I knew I would be able to assist with many of Skyler’s problems by helping him develop more self-control. A great way to teach this is to have the dog practice a Leave It exercise. I demonstrated how to do this in the video below.

There are a number of variations of the Leave It exercise. I suggested that Skyler’s guardian go to YouTube and find a couple of other exercises that help Skyler practice this discipline. While there are many variations of this technique, they all center around the same principle; control.

I also recommended that the guardian use YouTube to find some tricks or commands that can be beneficial during his therapy work. Having tricks specific to this kind of social task can be beneficial to humans and dog.
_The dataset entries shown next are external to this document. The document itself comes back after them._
(** The place 60N 60E is in the band 3160 +- 150 and outside the box. *)
Lemma east_run :
  exists w' : world,
    filter_places stable_sort 0%nat 60 0 3160 150 (mkWorld [east_catalog] [])
    = (Ok [], w').
Proof.
  rewrite (filter_places_run stable_sort (mkWorld [east_catalog] []) 0%nat
             60 0 3160 150 _ 2%nat 3%nat (bounding_box_60N 0 (3160 + 150))
             eq_refl eq_refl).
  2, 3: repeat constructor.
  change (nth 0 (heap (mkWorld [east_catalog] [])) empty_frame)
    with east_catalog.
  assert (E : box_rows (60 - (3160 + 150) / 111, 60 + (3160 + 150) / 111,
                        0 - (3160 + 150) / (111 / 2), 0 + (3160 + 150) / (111 / 2))
                       2 3 east_catalog = []).
  { unfold box_rows. cbn [east_catalog rows filter].
    destruct (in_box _ 2 3 _) eqn:Hin; [| reflexivity].
    apply in_box_true in Hin. cbn [cell nth] in Hin.
    destruct Hin as [la [lo [_ [Elo [_ Hlon]]]]].
    injection Elo as <-. lra. }
  unfold band_frame, candidate_frame. cbn [rows columns]. rewrite E.
  eexists. reflexivity.
Qed.

(** Two places south of the origin, 29.75 and 29.7 degrees away. *)
Lemma distance_Mill :
  6371 * (2 * asin (sqrt (hav 60 0 (121 / 4) 0))) = 6371 * (119 / 4 * (PI / 180)).
Proof.
  apply distance_from_60N; [| lra].
  unfold Rabs; destruct (Rcase_abs (121 / 4 - 60)); lra.
Qed.

Lemma distance_Quay :
  6371 * (2 * asin (sqrt (hav 60 0 (303 / 10) 0))) = 6371 * (297 / 10 * (PI / 180)).
Proof.
  apply distance_from_60N; [| lra].
  unfold Rabs; destruct (Rcase_abs (303 / 10 - 60)); lra.
Qed.

(** Harbour is outside the box of radius 3310; Mill and Quay are inside it
    and in the band, Quay the nearer of the two. *)
Lemma hidden_run :
  exists w' : world,
    filter_places stable_sort 0%nat 60 0 3160 150 (mkWorld [hidden_catalog] [])
    = (Ok [VStr "Beta"; VStr "Alpha"], w').
Proof.
  pose proof PI_bounds as HPI.
  rewrite (filter_places_run stable_sort (mkWorld [hidden_catalog] []) 0%nat
             60 0 3160 150 _ 2%nat 3%nat (bounding_box_60N 0 (3160 + 150))
             eq_refl eq_refl).
  2, 3: repeat constructor.
  change (nth 0 (heap (mkWorld [hidden_catalog] [])) empty_frame)
    with hidden_catalog.
  assert (E : box_rows (60 - (3160 + 150) / 111, 60 + (3160 + 150) / 111,
                        0 - (3160 + 150) / (111 / 2), 0 + (3160 + 150) / (111 / 2))
                       2 3 hidden_catalog
              = [[VStr "Mill"; VStr "Alpha"; VNum (121 / 4); VNum 0];
                 [VStr "Quay"; VStr "Beta"; VNum (303 / 10); VNum 0]]).
  { unfold box_rows. cbn [hidden_catalog rows filter].
    destruct (in_box _ 2 3 [VStr "Harbour"; _; _; _]) eqn:Hin.
    { apply in_box_true in Hin. cbn [cell nth] in Hin.
      destruct Hin as [la [lo [_ [Elo [_ Hlon]]]]].
      injection Elo as <-. lra. }
    rewrite (proj2 (in_box_true _ _ _ _ 2 3 [VStr "Mill"; _; _; _])).
    2:{ cbn [cell nth]. do 2 eexists.
        (split; [reflexivity |]); (split; [reflexivity |]); lra. }
    rewrite (proj2 (in_box_true _ _ _ _ 2 3 [VStr "Quay"; _; _; _])).
    2:{ cbn [cell nth]. do 2 eexists.
        (split; [reflexivity |]); (split; [reflexivity |]); lra. }
    reflexivity. }
  unfold band_frame, candidate_frame. cbn [rows columns]. rewrite E.
  change (distance_loc (columns hidden_catalog)) with 4%nat.
  unfold with_distance. cbn [map].
  rewrite !distance_cell_exact. cbn [cell nth set_cell].
  rewrite distance_Mill, distance_Quay.
  rewrite filter_true.
  2:{ repeat constructor; apply in_band_exact; lra. }
  unfold stable_sort. cbn [fold_right insert_row cell nth key_leb].
  rewrite (Rleb_no (6371 * (119 / 4 * (PI / 180)))
             (6371 * (297 / 10 * (PI / 180)))) by lra.
  cbn [insert_row]. eexists. reflexivity.
Qed.
(** * Gen-Blender Pro: the scene-graph export and ingestion paths

    A shallow embedding of [src/App.tsx] ([handleExport], [handleSendMessage]),
    of the service module ([generateSceneFromPrompt]) and of the data model
    ([GeometryType], [PBRMaterial], [SceneNode], [SceneData], [ChatMessage]).

    Conventions.
    - A JavaScript [number] that carries a coordinate, an angle or a scale is
      a real number ([R]); [Math.cos] and [Math.sin] are the real cosine and
      sine.  Rounding of IEEE doubles is outside the model.
    - A [number] that counts (the vertex counter, an array index, the clock)
      is an [N]; template literals print it in decimal ([pretty]).
    - [Number.prototype.toFixed] belongs to the runtime and is a parameter
      ([toFixed4]) of everything that prints a coordinate.
    - A plain object used as a dictionary is a [gmap] over its own keys;
      what the prototype chain adds to a lookup is written out where the
      source depends on it ([inheritedKey]). *)

From Stdlib Require Import Reals Lra Ascii.
From stdpp Require Import gmap strings list fin_maps pretty sorting.

Open Scope string_scope.

(** ** Data model ([types.ts]) *)

Inductive GeometryType : Type :=
  | BOX | SPHERE | CYLINDER | CONE | TORUS
  | ICOSAHEDRON | DODECAHEDRON | TETRAHEDRON
  | EXTRUSION | WEDGE
  | PLANE
  | WALL | ROOF | FLOOR | WINDOW | PILLAR | STAIRS
  | TREE_COMPLEX.

Global Instance GeometryType_eq_dec : EqDecision GeometryType.
Proof. solve_decision. Defined.

(** A three-component vector [[number, number, number]]. *)
Definition Vec3 : Type := R * R * R.

Record PBRMaterial : Type := {
  color : string;
  roughness : R;
  metalness : R;
  opacity : option R;
  transparent : option bool;
  emissive : option string;
  emissiveIntensity : option R;
  wireframe : option bool
}.

Record SceneNode : Type := {
  id : string;
  name : string;
  group : string;
  type : GeometryType;
  position : Vec3;
  rotation : Vec3;
  scale : Vec3;
  segments : option R;
  material : PBRMaterial;
  shapePath : option (list (list R))
}.

Inductive Environment : Type :=
  | sunset | dawn | night | warehouse | forest | studio | city.

Record SceneData : Type := {
  nodes : list SceneNode;
  environment : Environment;
  ambientLightIntensity : R
}.

Definition INITIAL_SCENE : SceneData :=
  {| nodes := []; environment := city; ambientLightIntensity := 1/2 |}.

(** A value parsed from JSON, before any typing: what the remote model's
    payload is at run time. *)
#[local] Set Warnings "-register-all".
Inductive json : Type :=
  | JNull
  | JBool (b : bool)
  | JNum (x : R)
  | JStr (s : string)
  | JArr (items : list json)
  | JObj (fields : list (string * json)).

Inductive Role : Type := user | ai | system.

(** [text] holds whatever value the handler stored: a string by the
    declared type, the payload's [aiReasoning] (any truthy value) at run
    time. *)
Record ChatMessage : Type := {
  msgId : string;
  role : Role;
  text : json;
  attachment : option string;
  timestamp : N
}.

(** The three [useState] cells of [App]. *)
Record AppState : Type := {
  sceneData : SceneData;
  history : list ChatMessage;
  isProcessing : bool
}.

(** ** Geometry synthesis and transform (the body of [addGeometry]) *)

(** [let v = [...]; if (node.type === PLANE || node.type === WINDOW) v = [...]] *)
Definition localVertices (t : GeometryType) : list Vec3 :=
  let v := [ (-1, -1, 1); (1, -1, 1); (-1, 1, 1); (1, 1, 1);
             (-1, -1, -1); (1, -1, -1); (-1, 1, -1); (1, 1, -1) ]%R in
  if bool_decide (t = PLANE) || bool_decide (t = WINDOW)
  then [ (-1, -1, 0); (1, -1, 0); (-1, 1, 0); (1, 1, 0) ]%R
  else v.
Lemma get_close_matches_In word possibilities x :
  In x (get_close_matches word possibilities) -> In x possibilities.
Proof.
  pose proof (get_close_matches_spec word possibilities) as H.
  destruct (get_close_matches word possibilities) as [|y rest];
    [contradiction|].
  destruct H as (-> & Hy & _). now intros [<-|[]].
Qed.

Lemma fuzzy_candidates_from ms :
  forall init mk v,
    In (mk, v)
      (fold_left
         (fun cands (km : key * Message) =>
            if key_truthy (fst km) && msgstr_truthy (m_string (snd km))
            then dict_set String.eqb cands (to_fuzzy_match_key (fst (fst km)))
                   (fst (fst km), m_context (snd km))
            else cands)
         ms init) ->
    In (mk, v) init \/
    exists k0 m0,
      In (k0, m0) ms /\ v = (fst k0, m_context m0) /\
      mk = to_fuzzy_match_key (fst k0) /\
      msgstr_truthy (m_string m0) = true.
Proof.
  induction ms as [|[k m] ms IH]; intros init mk v; simpl; [now left|].
  intros Hin. apply IH in Hin as [Hin|(k0 & m0 & H0 & Hv & Hmk & Ht)].
  - destruct (key_truthy k && msgstr_truthy (m_string m)) eqn:E; [|now left].
    apply (In_dict_set _ string_eqb_spec') in Hin as [Hin|Hin]; [|now left].
    injection Hin as -> ->. right. exists k, m.
    apply andb_true_iff in E as [_ E]. auto.
  - right. exists k0, m0. auto.
Qed.

Lemma merge_shape_total np id string :
  string <> STuple [] -> exists r, merge_shape np id string = inr r.
Proof.
  intros Hne. unfold merge_shape.
  destruct id; destruct string as [|t|[|[f|] forms]]; try congruence; eauto;
    destruct (negb _); eauto.
Qed.

Lemma merge_shape_well_shaped np m :
  well_shaped np m = true ->
  merge_shape np (m_id m) (m_string m) = inr (m_string m, false).
Proof.
  unfold well_shaped, merge_shape.
  destruct (m_id m) as [i|i p]; destruct (m_string m) as [|t|forms];
    try discriminate; try reflexivity.
  intros H. apply andb_true_iff in H as [H _].
  apply andb_true_iff in H as [H _]. now rewrite H.
Qed.

Lemma well_shaped_not_empty_tuple np m :
  well_shaped np m = true -> m_string m <> STuple [].
Proof.
  unfold well_shaped. intros H E. rewrite E in H.
  destruct (m_id m); [discriminate|]. simpl in H.
  now rewrite andb_false_r in H.
Qed.

Lemma merge_message_total babel np message oldmsg renamed :
  m_string oldmsg <> STuple [] ->
  exists e, merge_message babel np message oldmsg renamed = inr e.
Proof.
  intros Hne. unfold merge_message.
  destruct (merge_shape_total np (m_id message) (m_string oldmsg) Hne)
    as ([string reshaped] & ->).
  eauto.
Qed.

(** In a well-formed catalog, what the fuzzy match picks is the key of an
    old message that has a string. *)
Lemma fuzzy_candidate_found self modified_key :
  catalog_wf self ->
  In modified_key (map fst (fuzzy_candidates (messages self))) ->
  exists oldkey oldmsg,
    dict_get String.eqb (fuzzy_candidates (messages self)) modified_key = Some oldkey /\
    dict_get key_eqb (messages self) oldkey = Some oldmsg /\
    modified_key = to_fuzzy_match_key (fst oldkey) /\
    msgstr_truthy (m_string oldmsg) = true.
Proof.
  intros [Hnd Hwf] Hin.
  destruct (dict_get String.eqb (fuzzy_candidates (messages self)) modified_key)
    as [oldkey|] eqn:Hcand;
    [|now apply (dict_get_None _ string_eqb_spec') in Hcand].
  apply (dict_get_In _ string_eqb_spec') in Hcand.
  apply fuzzy_candidates_from in Hcand as [[]|(k0 & m0 & H0 & -> & Hmk & Ht)].
  destruct (Hwf k0 m0 H0) as (Ek & _).
  exists (fst k0, m_context m0), m0. repeat split; auto.
  apply (In_dict_get _ key_eqb_spec); [exact Hnd|].
  replace (fst k0, m_context m0) with k0; [exact H0|].
  rewrite Ek. reflexivity.
Qed.

Lemma synced_entry_total babel self message :
  catalog_wf self -> exists e, synced_entry babel self message = inr e.
Proof.
  intros Hself. pose proof Hself as [Hnd Hwf]. unfold synced_entry.
  destruct (dict_get key_eqb (messages self) (msg_key message)) as [oldmsg|] eqn:Hold.
  - apply merge_message_total.
    apply (dict_get_In _ key_eqb_spec) in Hold.
    destruct (Hwf _ _ Hold) as (_ & _ & Hshape & _).
    now apply (well_shaped_not_empty_tuple (num_plurals self)).
  - destruct (close_matches self (msg_key message)) as [|modified_key others] eqn:Hclose;
      [eauto|].
    assert (Hin : In modified_key (map fst (fuzzy_candidates (messages self)))).
    { apply (get_close_matches_In (to_fuzzy_match_key (fst (msg_key message)))).
      unfold close_matches in Hclose. rewrite Hclose. now left. }
    destruct (fuzzy_candidate_found self modified_key Hself Hin)
      as (oldkey & oldmsg & -> & -> & _ & Ht).
    apply merge_message_total. intros E. rewrite E in Ht. discriminate.
Qed.

Lemma template_messages_keys (t : Catalog) :
  catalog_wf t ->
  NoDup (map msg_key (map snd (messages t))) /\
  (forall m, In m (map snd (messages t)) -> msgid_truthy (m_id m) = true) /\
  (forall k m, dict_get key_eqb (messages t) k = Some m ->
               In m (map snd (messages t)) /\ msg_key m = k).
Proof.
  intros [Hnd Hwf].
  assert (Hkeys : map msg_key (map snd (messages t)) = map fst (messages t)).
  { rewrite map_map. apply map_ext_in. intros [k m] Hin. simpl.
    now destruct (Hwf k m Hin) as (-> & _). }
  split; [now rewrite Hkeys|]. split.
  - intros m Hm. apply in_map_iff in Hm as ([k m'] & <- & Hin).
    now destruct (Hwf k m' Hin) as (_ & Hid & _).
  - intros k m Hget. apply (dict_get_In _ key_eqb_spec) in Hget.
    split; [change m with (snd (k, m)); now apply in_map|].
    now destruct (Hwf k m Hget) as (-> & _).
Qed.

(** The synchronized catalog exists, and has for each key of the template
    the entry [synced_entry] describes. *)
Lemma Catalog_update_total babel self template k tm :
  catalog_wf self ->
  catalog_wf template ->
  dict_get key_eqb (messages template) k = Some tm ->
  exists c' e,
    Catalog_update babel self template = inr c' /\
    synced_entry babel self tm = inr e /\
    dict_get key_eqb (messages c') k = Some e.
Proof.
  intros Hself Htemplate Hget.
  destruct (template_messages_keys template Htemplate) as (Hnd & Hid & Hkey).
  destruct (Hkey k tm Hget) as [Hin <-].
  destruct (Catalog_update_entries babel self template Hnd Hid) as (c' & Hupd & _ & Hall).
  { intros m _. now apply synced_entry_total. }
  destruct (Hall tm Hin) as (e & He & Hc').
  exists c', e. auto.
Qed.

(** What [update] writes for a locale is the synchronized catalog. *)
Lemma update_locale_writes babel template p existing c' :
  ld_po p = Readable existing ->
  ld_write p = None ->
  Catalog_update babel existing template = inr c' ->
  update_locale babel template p =
  ([WritePo (ld_name p) c'; Print (PoWritten (ld_name p))], None).
Proof.
  intros Hpo Hwrite Hupd. unfold update_locale.
  now rewrite Hpo, Hupd, Hwrite.
Qed.

(** C1.  When the existing catalog has for the key [k] an entry that is not
    fuzzy, and the template has the same identity under [k], the
    synchronized catalog has for [k] an entry with the translation of the
    existing entry, not fuzzy, and with the locations and the automatic
    comments of the template's entry. *)
Theorem update_preserves_translation :
  forall (babel : release) (existing template : Catalog) (k : key)
         (em tm : Message),
    catalog_wf existing ->
    template_catalog template ->
    dict_get key_eqb (messages existing) k = Some em ->
    m_fuzzy em = false ->
    dict_get key_eqb (messages template) k = Some tm ->
    m_id tm = m_id em ->
    exists c' m,
      Catalog_update babel existing template = inr c' /\
      dict_get key_eqb (messages c') k = Some m /\
      m_string m = m_string em /\
      m_fuzzy m = false /\
      m_locations m = m_locations tm /\
      m_auto_comments m = m_auto_comments tm.
Proof.
  intros babel existing template k em tm Hexisting [Htemplate Hplain] Hem Hfuzzy
    Htm Hid.
  destruct (Catalog_update_total babel existing template k tm Hexisting Htemplate Htm)
    as (c' & e & Hupd & He & Hc').
  exists c', e. split; [exact Hupd|]. split; [exact Hc'|].
  destruct (template_messages_keys template Htemplate) as (_ & _ & Hkey).
  destruct (Hkey k tm Htm) as [_ Ek].
  unfold synced_entry in He. rewrite Ek, Hem in He.
  destruct (merge_message_fields babel _ _ _ _ _ He)
    as (_ & _ & Hlocs & Hauto & _ & reshaped & Hshape & Hf).
  apply (dict_get_In _ key_eqb_spec) in Hem, Htm.
  destruct Hexisting as [_ Hwf]. destruct (Hwf k em Hem) as (_ & _ & Hshaped & _).
  destruct Htemplate as [_ Hwft].
  destruct (Hwft k tm Htm) as (_ & _ & _ & Hndl & Hnda).
  destruct (Hplain k tm Htm) as [Htf _].
  rewrite Hid, (merge_shape_well_shaped _ em Hshaped) in Hshape.
  injection Hshape as <- <-.
  rewrite Hf, Htf, Hfuzzy, Hlocs, Hauto.
  rewrite (distinct_NoDup_id _ location_eqb_spec _ Hndl).
  rewrite (distinct_NoDup_id _ String.eqb_spec _ Hnda).
  auto.
Qed.

(** A property of every entry of a catalog that is written out in full. *)
Ltac entries_by_cases :=
  let k := fresh "k" in
  let m := fresh "m" in
  let Hin := fresh "Hin" in
  let E := fresh "E" in
  intros k m Hin; simpl in Hin;
  repeat (destruct Hin as [E|Hin];
          [ injection E as <- <-; repeat split; try reflexivity;
            repeat constructor; simpl; intuition discriminate
          | ]);
  contradiction.

Ltac catalog_wf_by_cases :=
  split;
  [ repeat constructor; simpl; intuition discriminate | entries_by_cases ].

Lemma hello_catalog_wf : catalog_wf hello_catalog.
Proof. catalog_wf_by_cases. Qed.

Lemma moved_template_is_template : template_catalog moved_template.
Proof. split; [catalog_wf_by_cases|entries_by_cases]. Qed.

Lemma fresh_template_is_template : template_catalog fresh_template.
Proof. split; [catalog_wf_by_cases|entries_by_cases]. Qed.


Lemma update_preserves_translation_witness :
  exists c' m,
    Catalog_update OldUserCommentsIfAny hello_catalog moved_template = inr c' /\
    dict_get key_eqb (messages c') ("Hello world", None) = Some m /\
    m_string m = SStr "Bonjour le monde" /\
    m_fuzzy m = false /\
    m_locations m = [("en-US/index.md", 7)] /\
    m_auto_comments m = [].
Proof.
  apply (update_preserves_translation OldUserCommentsIfAny
           hello_catalog moved_template ("Hello world", None)
           (snd (translated_entry "Hello world" "Bonjour le monde" [("en-US/index.md", 1)]))
           (snd (translated_entry "Hello world" "" [("en-US/index.md", 7)]))).
  - exact hello_catalog_wf.
  - exact moved_template_is_template.
  - reflexivity.
  - reflexivity.
  - reflexivity.
  - reflexivity.
Defined.




(** ** The depth of [matches_in] *)

Lemma Forall_le_nth (row : list nat) bound j :
  Forall (fun v => v <= bound) row -> nth j row 0 <= bound.
Proof.
  intros H. revert j. induction H as [|v row Hv _ IH]; intros [|j]; simpl;
    auto; lia.
Qed.

Lemma newj2len_bound a b blo bhi i j2len bound :
  Forall (fun v => v <= bound) j2len ->
  Forall (fun v => v <= S bound) (difflib.newj2len a b blo bhi i j2len).
Proof.
  intros H. unfold difflib.newj2len. apply Forall_map, Forall_forall.
  intros j _. destruct (_ && _); [|lia].
  destruct j as [|j']; [lia|].
  pose proof (Forall_le_nth j2len bound j' H). lia.
Qed.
Just like humans, dogs have a self esteem or pride the kicks in when they master a new skill. Teaching Skyler 8 to 12 new tricks or commands will help him feel less of a need to bark at people, Many dogs bark and nip out of lower self esteem or frustration. Teaching Skyler a Leave it exercise  can help him develop the discipline and self-control that will help put a stop unwanted behaviors such as nipping.

Because Skyler was still having occasional accidents in the home, the guardian wanted me to go over some basic kennel training with him to prevent them from occurring while in training. I covered some of the basics and how to use positive reinforcement to help Skyler have a good feeling about going into the kennel.

I regret not pulling out my camera sooner because Skyler responded so well to the positive reinforcement kennel training methods we were using. Within a few minutes, Skyler was going  into his kennel on his own without any prompting whatsoever.

This type of positive dog training goes a long ways towards helping a dog feel good about things that they have developed a negative perception about.

By the end of the session, Skyler was considerably calmer, had stopped barking, was going into his kennel on command and even starting to sit in front of his human to ask for attention rather than jumping up on his lap.

By consistently enforcing the new rules and boundaries, Skyler will start to see and identify himself as being in more of a follower position. Once this transition takes place it will be much easier for the human to communicate what is and is not allowed in the home or on therapy visits.

Once Skyler has spent enough time behaving the way his guardian wants, he will be more relaxed and at ease and this new behavior will become his new normal.